When the model is too good to ship
Anthropic published a short note this week. Claude Mythos Preview will not receive a general release. During evaluation the model identified thousands of zero day vulnerabilities, which triggered the company's ASL-4 safety protocol. The capability they shipped instead, Claude Opus 4.7, is excellent. The bigger story is the model that did not ship.
I have spent a decade in rooms where this conversation has the wrong cast. Researchers explain a capability. Lawyers explain a risk. Nobody in the room is the customer. The decision gets made on a Friday afternoon and the model goes out the door. Sometimes the math works out. Sometimes you read a Twitter thread on Monday morning and start composing a press release.
The Mythos decision was different in two ways that matter, and they have nothing to do with safety in the abstract.
The first thing that was different is the eval. Mythos was not benched on a public leaderboard before someone in the room asked the right question. It was put on a structured red team that included a deliberate attempt to find zero days in widely deployed open source software. The eval was not a benchmark. It was a scenario. The scenario produced a number that nobody at Anthropic was willing to defend in public, and the model stayed in the lab. The eval was designed to fire if the answer was bad. Most evaluations I see in production are designed to be passed.
The second thing was the policy. ASL-4 is not a vibes call. It is a policy with criteria and consequences that the company committed to in writing months before this model existed. When the criteria were met, the consequence was automatic. There was no Friday afternoon argument because the argument had been had in advance. This is the part most companies skip. They write the safety document for the board deck. They do not write the document that pre commits them to leaving money on the table when a specific number lands. Those are different documents and they have different costs. Most companies only have the first one.
What every team doing applied AI should put on their risk register this quarter is the same pair of things.
First, an eval that is designed to fire. Pick the thing that would be a five alarm fire for your customer and write the test that returns true when your model is too good at it. For a legal AI product that might be a test that the model can convincingly assemble a fraudulent immigration application. For a health AI product that might be a test that the model can produce a credible looking falsified lab result. For a coding agent it might be a test that the model can rewrite a build pipeline to silently disable security checks.
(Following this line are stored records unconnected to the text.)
Lemma reserve_Ok run_id agent ws id shared w a w' :
  schema_ready (w_db w) → reserve_executor_session_at run_id agent ws id shared w = (Ok a, w') →
  a = Reservation run_id true ∧ occupied shared (w_db w) = false ∧ d_runs (w_db w) !! run_id = None ∧
  schema_ready (w_db w') ∧
  ∃ now, d_runs (w_db w') = <[run_id := RunRow id "executor" agent "running" now now (Some (as_u32 self_pid)) ws view_cols_default]> (d_runs (w_db w)).
Proof.
  intros Hs H. unfold reserve_executor_session_at in H. rewrite (bind_run _ _ _ _ _ (open_run w Hs)) in H.
  apply bind_Ok in H as (u & w1 & H & [= <- <-]). unfold transaction in H.
  rewrite (bind_run _ _ _ _ _ (get_db_eq w)) in H.
  destruct (occupied shared (w_db w)) eqn:Ho; [done|]. rewrite (bind_run _ _ _ _ _ (eq_refl : ensure true _ _ w = (Ok tt, w))) in H.
  assert (∃ w2, ensure_task_exists id (default_task_path_for_id id) w = (Ok tt, w2) ∧ d_runs (w_db w2) = d_runs (w_db w) ∧
            schema_part (w_db w2) = schema_part (w_db w)) as (w2 & H2 & Hr2 & Hs2).
  { unfold ensure_task_exists, insert_or_ignore_task, select_task, gets, mbind, st_bind.
    destruct (d_tasks (w_db w) !! id); cbn; eauto. }
  rewrite (bind_run _ _ _ _ _ H2), (bind_run _ _ _ _ _ (timestamp_eq w2)) in H.
  unfold insert_run in H. rewrite (bind_run _ _ _ _ _ (get_db_eq (tick w2))), tick_db, Hr2 in H.
  destruct (d_runs (w_db w) !! run_id) eqn:Hr; [done|].
  destruct (d_tasks (w_db w2) !! id) eqn:Ht; simpl in H; rewrite Ht in H; [|done].
  injection H as <- <-. split_and!; try done.
  - eapply schema_ready_part; [|exact Hs]. cbn. unfold schema_part in *. cbn. by rewrite tick_db.
  - eexists. cbn. by rewrite tick_db, Hr2.
Qed.

(** Two executors never share a workspace. Once a session has reserved a
    shared workspace, no other reservation of a shared workspace succeeds
    while the reserving process is alive, and the refusal changes nothing;
    dropping a reservation that never started frees the workspace again. *)
Theorem shared_workspace_exclusive run_id agent ws id run_id2 agent2 ws2 id2 w a w1 :
  schema_ready (w_db w) → process_is_alive (as_u32 (as_u32 self_pid)) = true →
  reserve_executor_session_at run_id agent ws id true w = (Ok a, w1) →
  (∃ e, reserve_executor_session_at run_id2 agent2 ws2 id2 true w1 = (Err e, w1)) ∧
  (∃ w2, drop_reservation a w1 = (Ok tt, w2) ∧ occupied true (w_db w2) = false).
Proof.
  intros Hs Halive H. destruct (reserve_Ok _ _ _ _ _ _ _ _ Hs H) as (-> & Ho & Hnew & Hs1 & now & Hruns). split.
  - apply reserve_refused; [done|]. apply occupied_true. eexists run_id, _. rewrite Hruns, lookup_insert_eq.
    split; [done|]. split_and!; [by left|done|done|done].
  - unfold drop_reservation. simpl. eexists. split.
    + eapply bind_eq; [|reflexivity]. unfold best_effort. rewrite (bind_run _ _ _ _ _ (timestamp_eq w1)).
      erewrite update_run_run; [reflexivity|]. by rewrite tick_db, Hruns, lookup_insert_eq.
    + apply not_true_iff_false. intros E. apply occupied_true in E as (id' & r & Hr & _ & Hrole & Hact & Ha).
      cbn in Hr. rewrite tick_db, Hruns, insert_insert_eq in Hr.
      apply lookup_insert_Some in Hr as [[<- <-]|[Hne Hr]]; [done|].
      exfalso. rewrite <- not_true_iff_false in Ho. apply Ho. apply occupied_true.
      exists id', r. split_and!; auto.
Qed.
You do not want to discover these capabilities the way most teams discover them, which is from a customer or a journalist. Run the test yourself, on every release, and treat the result as a numeric input to the ship decision.
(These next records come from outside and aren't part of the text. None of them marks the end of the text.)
(* ===== verification/Registry.v ===== *)
(** Task artifacts ([src/src/project/registry/artifacts.rs]), task listings
    ([src/src/project/registry.rs]) and the migration of the legacy single-task
    layout ([src/src/project/registry.rs], [src/src/project.rs]). *)
From S2P Require Import Prelude Status View Chrono Database WellFormed Schema Exec Store Waits Claims Runs Task Recovery.

(** ** Records *)
Record TaskArtifact := Artifact { ta_id : string; ta_path : string; ta_run_dir : string }.

Record TaskRecord := TaskRec {
  tr_id : string;
  tr_path : string;
  tr_spec_path : option string;
  tr_milestone_id : option string;
  tr_status : string;
  tr_paused_status : option string;
  tr_claimed_by : option string;
  tr_lease_until : option string;
  tr_last_heartbeat : option string;
  tr_check_retries : Z;
  tr_review_cycles : Z;
  tr_failure_reason : option string }.

Definition task_record_from_row (x : string * task_row) : TaskRecord :=
  let (id, t) := x in
  TaskRec id (t_path t) (t_spec_path t) (t_milestone_id t) (t_status t) (t_paused_status t) (t_claimed_by t)
    (t_lease_until t) (t_last_heartbeat t) (as_u32 (t_check_retries t)) (as_u32 (t_review_cycles t))
    (t_failure_reason t).

(** [ORDER BY CASE WHEN id = 'current' THEN 0 ELSE 1 END, id] *)
Definition current_first : string * task_row → string * task_row → comparison :=
  lex (on_key (λ x, if bool_decide (x.1 = CURRENT_TASK_ID) then 0 else 1) Z.compare) by_id.

Section registry.
Context {CH : Chrono} {ENV : Env}.

(** ** Listings *)
Definition list_tasks : st world (list TaskRecord) :=
  open_runtime_database_for_read ;;
  d ← get_db; mret (map task_record_from_row (order_by current_first (tasks_where (λ _ _, true) d))).

Definition list_tasks_for_spec (spec_path : string) : st world (list TaskRecord) :=
  open_runtime_database ;;
  d ← get_db; mret (map task_record_from_row (order_by by_id (tasks_where (λ _ t, opt_is (t_spec_path t) spec_path) d))).

Definition read_task_records_from_database : st world (list TaskRecord) :=
  d ← get_db; mret (map task_record_from_row (order_by by_id (tasks_where (λ _ _, true) d))).

(** The task works on the milestone and is not finished. *)
Definition open_origin (spec_path milestone_id : string) (t : task_row) : bool :=
  opt_is (t_spec_path t) spec_path && opt_is (t_milestone_id t) milestone_id && negb (terminal (t_status t)).

Definition find_non_terminal_task_by_origin (spec_path milestone_id : string) : st world (option TaskRecord) :=
  open_runtime_database ;;
  d ← get_db;
  mret (task_record_from_row <$> head (order_by by_id (tasks_where (λ _ t, open_origin spec_path milestone_id t) d))).

(** ** Reservation *)
Definition artifact_for (number : Z) : TaskArtifact :=
  let id := ("t-" +:+ format_03 number)%string in
  Artifact id (".ferrus/tasks/" +:+ id +:+ ".md")%string (".ferrus/runs/" +:+ id)%string.

Definition exhausted {A} : st world A := bail "Cannot allocate another task id: numeric range exhausted" [].

(** The [loop]; a row takes at most one number, so the rows bound the rounds. *)
Fixpoint reserve_loop (fuel : nat) (number : Z) : st world TaskArtifact :=
  match fuel with
  | O => fail (Panicked "out of fuel")
  | S fuel =>
    let a := artifact_for number in
    reserved ← insert_or_ignore_task (ta_id a) (ta_path a) (as_str Unknown);
    if bool_decide (reserved = 1) then mret a
    else match u32_checked_add number 1 with
         | Some number => reserve_loop fuel number
         | None => exhausted
         end
  end.

Definition reserve_task_artifact : st world TaskArtifact :=
  max_file_number ← max_task_number_from_files ".ferrus/tasks";
  open_runtime_database ;;
  transaction (
    max_db_number ← max_task_number_in_database;
    d ← get_db;
    match u32_checked_add (Z.max max_file_number max_db_number) 1 with
    | None => exhausted
    | Some number => reserve_loop (S (size (d_tasks d))) number
    end).

Definition duplicate_origin (id : string) (spec_path milestone_id : option string) (d : db) : option string :=
  match spec_path, milestone_id with
  | Some s, Some m =>
    fst <$> head (order_by by_id (tasks_where (λ i t, open_origin s m t && negb (bool_decide (i = id))) d))
  | _, _ => None
  end.

Definition finalize_task_artifact_reservation (a : TaskArtifact) (spec_path milestone_id : option string) : st world unit :=
  open_runtime_database ;;
  transaction (
    d ← get_db;
    match duplicate_origin (ta_id a) spec_path milestone_id d with
    | Some duplicate =>
      bail "Cannot enqueue task: milestone {milestone_id} from {spec_path} already has task {duplicate}."
        [default "" milestone_id; default "" spec_path; duplicate]
    | None => mret tt
    end ;;
    finalized ← update_task_where (ta_id a) (λ t, bool_decide (t_status t = as_str Unknown))
      (λ t, t <| t_status := as_str Pending |> <| t_spec_path := spec_path |> <| t_milestone_id := milestone_id |>);
    if negb (bool_decide (finalized = 1)) then bail "Task reservation {} is no longer available" [ta_id a]
    else insert_event_in_transaction None "task_status_changed"
           [("task_id", JStr (ta_id a)); ("status", JStr (as_str Pending))]).

(** [DELETE FROM tasks WHERE id = ? AND p]: a run that refers to the row refuses it. *)
Definition delete_task_where (id : string) (p : task_row → bool) : st world unit :=
  d ← get_db;
  match d_tasks d !! id with
  | Some t =>
    if negb (p t) then mret tt
    else if existsb (λ x, bool_decide (r_task_id x.2 = id)) (map_to_list (d_runs d))
    then fail (SqlConstraint "FOREIGN KEY constraint failed")
    else put_db (λ d, d <| d_tasks := delete id (d_tasks d) |>)
  | None => mret tt
  end.

Definition discard_task_artifact_reservation (a : TaskArtifact) : st world unit :=
  remove_path_if_exists (ta_path a) ;;
  remove_dir_if_exists (ta_run_dir a) ;;
  open_runtime_database ;;
  delete_task_where (ta_id a) (λ t, bool_decide (t_status t = as_str Unknown)).

(** The error handler of [create_pending_task_artifact] after a reservation. *)
Definition undo_reservation (a : TaskArtifact) (e : error) : st world unit :=
  catch (discard_task_artifact_reservation a)
    (λ _, bail "{err}; also failed to discard task reservation {}: {cleanup_err}" [ta_id a]) ;; fail e.

Definition create_pending_task_artifact (description : string) (spec_path milestone_id : option string) :
    st world TaskArtifact :=
  a ← reserve_task_artifact;
  catch (
    write_path (ta_path a) description ;;
    finalize_task_artifact_reservation a spec_path milestone_id) (undo_reservation a) ;;
  mret a.

(** ** Legacy layout *)
Definition copy_if_nonempty (from to : string) : st world unit :=
  files ← gets w_files;
  if some (files !! to) then mret tt
  else match files !! from with
       | None => mret tt
       | Some contents => if is_empty (trim contents) then mret tt else write_path to contents
       end.

Definition copy_legacy_artifacts (task_template : string) (copy_task : bool) : st world unit :=
  (if copy_task then copy_if_nonempty ".ferrus/TASK.md" ".ferrus/tasks/t-001.md" else mret tt) ;;
  write_path ".ferrus/TASK.md" task_template ;;
  if negb copy_task then mret tt
  else for_each (λ name, copy_if_nonempty (".ferrus/" +:+ name)%string (".ferrus/runs/t-001/" +:+ name)%string)
         ["REVIEW.md"; "SUBMISSION.md"; "QUESTION.md"; "ANSWER.md"; "CONSULT_REQUEST.md"; "CONSULT_RESPONSE.md"].

Definition migrate_legacy_project_selection (state : Legacy.LegacyStateData) : st world unit :=
  match normalized_metadata_value (Legacy.selected_spec state) with
  | Some s => write_project_selection {| selected_spec := Some s |}
  | None => mret tt
  end.

Definition migrate_legacy_active_task (state : Legacy.LegacyStateData) : st world unit :=
  let legacy_status := Legacy.state state in
  let status := Legacy.task_status_for_legacy_state legacy_status in
  let paused_state := (λ s, as_str (Legacy.task_status_for_legacy_state s)) <$> Legacy.paused_state state in
  let '(paused_status, awaiting_human_status, awaiting_human_by) :=
    match legacy_status with
    | Legacy.LConsultation => (paused_state, None, None)
    | Legacy.LAwaitingHuman => (None, paused_state, Legacy.awaiting_human_by state)
    | _ => (None, None, None)
    end in
  open_runtime_database ;;
  transaction (
    upsert_task "t-001" ".ferrus/tasks/t-001.md" status (Legacy.task_spec state) (Legacy.task_milestone state) ;;
    update_task "t-001" (λ t,
      t <| t_paused_status := paused_status |> <| t_check_retries := as_u32 (Legacy.check_retries state) |>
        <| t_review_cycles := as_u32 (Legacy.review_cycles state) |> <| t_failure_reason := Legacy.failure_reason state |>
        <| t_awaiting_human_by := awaiting_human_by |> <| t_awaiting_human_status := awaiting_human_status |>) ;;
    insert_event_in_transaction None "task_migrated_from_legacy_state"
      [("task_id", JStr "t-001"); ("status", JStr (as_str status)); ("paused_status", jopt paused_status);
       ("awaiting_human_status", jopt awaiting_human_status); ("check_retries", JNum (as_u32 (Legacy.check_retries state)));
       ("review_cycles", JNum (as_u32 (Legacy.review_cycles state)))]).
Second, a policy that pre commits you to specific consequences when the eval fires. The policy needs to be specific enough that no human judgment is required between the eval result and the action taken. Specific to a numeric threshold, to a named consequence, and to a published recipient who finds out the moment the threshold is hit. This is how you remove the Friday afternoon meeting from the loop. The decision was made the month you wrote the policy. The eval just executes it.
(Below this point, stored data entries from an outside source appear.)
(** Graph retention keeps everything still in use. On a well-formed
    database the references are computed without error and contain the
    snapshots and published views of every unfinished task, the snapshots of
    every unfinished run together with those of its task, and the canonical
    snapshot. *)
Theorem retention_covers_live w :
  wf w → schema_ready (w_db w) →
  (∀ p, d_prs (w_db w) = Some p → p_graph_snapshot_id p ≠ Some "") →
  ∃ refs, repository_graph_retention_references_at w = (Ok refs, w) ∧
    (∀ id t s, d_tasks (w_db w) !! id = Some t → finished_task (t_status t) = false →
       (c_baseline (t_view t) = Some s ∨ c_view_snapshot (t_view t) = Some s → s ∈ snapshot_ids refs) ∧
       ("task-baseline:" +:+ id)%string ∈ view_names refs ∧ ("task-overlay:" +:+ id)%string ∈ view_names refs) ∧
    (∀ rid r t s, d_runs (w_db w) !! rid = Some r → finished_run (r_status r) = false →
       d_tasks (w_db w) !! r_task_id r = Some t →
       c_baseline (r_view r) = Some s ∨ c_view_snapshot (r_view r) = Some s ∨
       c_baseline (t_view t) = Some s ∨ c_view_snapshot (t_view t) = Some s → s ∈ snapshot_ids refs) ∧
    (∀ p s, d_prs (w_db w) = Some p → p_graph_snapshot_id p = Some s → s ∈ snapshot_ids refs).
Proof.
  intros Hw Hs Hp. set (rows := filter (λ x, retained_row x = true) (joined_rows (w_db w))).
  destruct (snapshot_set_run (mbind row_snapshots rows) ∅) as (S1 & H1 & HS1).
  { intros s (x & Hin & [_ Hx]%list_elem_of_filter)%list_elem_of_bind. by eapply row_snapshots_nonempty. }
  destruct (snapshot_set_run (option_list (r ← d_prs (w_db w); p_graph_snapshot_id r)) S1) as (S2 & H2 & HS2).
  { intros s Hin. destruct (d_prs (w_db w)) as [p|] eqn:Ep; [|by apply elem_of_nil in Hin]. specialize (Hp p eq_refl).
    cbn in Hin. destruct (p_graph_snapshot_id p) as [x|]; [|by apply elem_of_nil in Hin].
    apply list_elem_of_singleton in Hin as ->. congruence. }
  assert (∀ x s, x ∈ joined_rows (w_db w) → retained_row x = true → s ∈ row_snapshots x → s ∈ S2) as Hsnap.
  { intros x s Hx Hret Hin. apply HS2. left. apply HS1. right. apply list_elem_of_bind. exists x. split; [done|].
    by apply list_elem_of_filter. }
  exists (Retention S2 (list_to_set (mbind row_names rows))). split_and!.
  - unfold repository_graph_retention_references_at. eapply bind_eq; [by apply open_run|]. eapply bind_eq; [apply get_db_eq|].
    cbv zeta. fold rows. eapply bind_eq; [unfold lift_result; by rewrite H1|]. eapply bind_eq; [unfold lift_result; by rewrite H2|]. done.
  - intros id t s Ht Hfin. destruct (task_joined (w_db w) id t Ht) as (o & Ho).
    assert (retained_row (id, t, o) = true) as Hret by (unfold retained_row; cbn [fst snd]; by rewrite Hfin).
    split; [intros Hor; apply (Hsnap _ _ Ho Hret), elem_of_row_snapshots; tauto|]. cbn [view_names].
    split; apply elem_of_list_to_set, list_elem_of_bind; exists (id, t, o);
      (split; [unfold row_names; cbn [fst snd]; set_solver|by apply list_elem_of_filter]).
  - intros rid r t s Hr Hfin Ht Hor.
    assert ((r_task_id r, t, Some r) ∈ joined_rows (w_db w)) as Hx by (apply elem_of_joined; cbn; eauto).
    apply (Hsnap _ _ Hx); [unfold retained_row; cbn [fst snd]; by rewrite Hfin, orb_true_r|]. apply elem_of_row_snapshots. tauto.
  - intros p s Ep Es. apply HS2. right. rewrite Ep. cbn. rewrite Es. by apply list_elem_of_singleton.
Qed.
End behaviour.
The reason this matters more for applied AI teams than for Anthropic is that we have less margin to absorb a bad call. Anthropic took a hit on the Mythos decision in revenue and competitive position. They have the brand to survive it. A series A company that ships a capability it should not have shipped will not survive the press cycle. The right time to write the pre commitment policy is before you have anything to ship.
I have been writing a version of this policy for Panio's vet report assistant for the last month. The first draft was three pages and useless. The second draft was a single page with five numbered rules and the names of three people, including me, who would be paged the moment a specific automated test failed. The second draft is what governance actually looks like. The first draft was theatre.
If you take one thing from the Mythos note, take this. The ASL-4 protocol is not a safety story. It is a product discipline story. Anthropic decided in advance what would force them to stop, and then they stopped. Most teams I work with do not have that document. The cheapest insurance you will buy this quarter is to write it.
If you want a starting template, the structure I have been using is short. Name the eval. Name the numeric threshold. Name the consequence the moment the threshold is breached. Name the person who is paged. Sign it. Put it in version control. Re sign it every quarter. You will not need it most of the time. The one time you do need it, it will be the only document in the room that matters.